- Directed by: Vinod Leela
- Screenplay by: Vinod Leela
- Story by: Shiju M Bhaskar Shalu
- Produced by: Sanju Unnithan
- Starring: Althaf Salim; Anarkali Marikar;
- Cinematography: Shiju M Bhaskar
- Edited by: Sheril
- Music by: Bibin Ashok
- Distributed by: Spire Productions
- Release date: 24 May 2024;
- Country: India
- Language: Malayalam

= Mandakini (2024 film) =

Mandakini is a 2024 Indian Malayalam-language film written and directed by Vinod Leela and produced by Sanju Unnithan under Spire Productions.

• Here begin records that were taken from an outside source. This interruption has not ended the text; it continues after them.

(** Rows with distinct identities, sorted by identity, are strictly
    sorted. *)
Lemma sorted_by_id_strict (l : list SlideModel.t) :
  NoDup (map SlideModel.id l) ->
  StronglySorted (fun a b => (SlideModel.id a < SlideModel.id b)%N)
    (order_by (fun a b => N.leb (SlideModel.id a) (SlideModel.id b)) l).
Proof.
  intros Hnd.
  assert (Hnd' : NoDup (map SlideModel.id
    (order_by (fun a b => N.leb (SlideModel.id a) (SlideModel.id b)) l))).
  { eapply Permutation_NoDup; [|exact Hnd].
    apply Permutation_map, Permutation_sym, order_by_perm. }
  pose proof (order_by_sorted _ id_leb_total id_leb_trans l) as Hs.
  revert Hs Hnd'.
  generalize (order_by (fun a b => N.leb (SlideModel.id a) (SlideModel.id b)) l).
  intros m Hs. induction Hs as [|a m Hs IH Ha]; cbn; intros Hnd';
    [constructor|].
  apply NoDup_cons_iff in Hnd' as [Hna Hnd']. constructor; [auto|].
  rewrite Forall_forall in *. intros b Hb.
  specialize (Ha b Hb). apply N.leb_le in Ha.
  assert (SlideModel.id a <> SlideModel.id b)
    by (intros E; apply Hna; rewrite E; now apply in_map).
  lia.
Qed.

Lemma listing_ids_distinct (pid : UUID) (rows : list SlideModel.t) (k : nat) :
  primary_key rows ->
  NoDup (map SlideModel.id (skipn k (list_ordered pid rows))).
Proof.
  intros Hpk.
  assert (H : NoDup (map SlideModel.id (list_ordered pid rows))).
  { eapply Permutation_NoDup;
      [apply Permutation_map, Permutation_sym, order_by_perm|].
    now apply NoDup_map_filter. }
  rewrite <- (firstn_skipn k (list_ordered pid rows)), map_app in H.
  now apply NoDup_app_remove_l in H.
Qed.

It stars Althaf Salim, Anarkali Marikar, and Ganapathi S. Poduval in the lead roles. The film released on 24 May 2024.

== Plot ==

On her wedding night, Ambili accidentally consumes an alcoholic drink meant for her husband, Aromal. She then confesses her past relationship with Sujith Vasu. Her family confronts Sujith, who treated Ambili badly. After a series of events, Sujith is exposed and beaten, and Aromal expresses relief that Sujith will no longer be part of their lives.

== Production ==
The title poster of the film was released in March 2024. The production company announced the release date for 24 May 2024.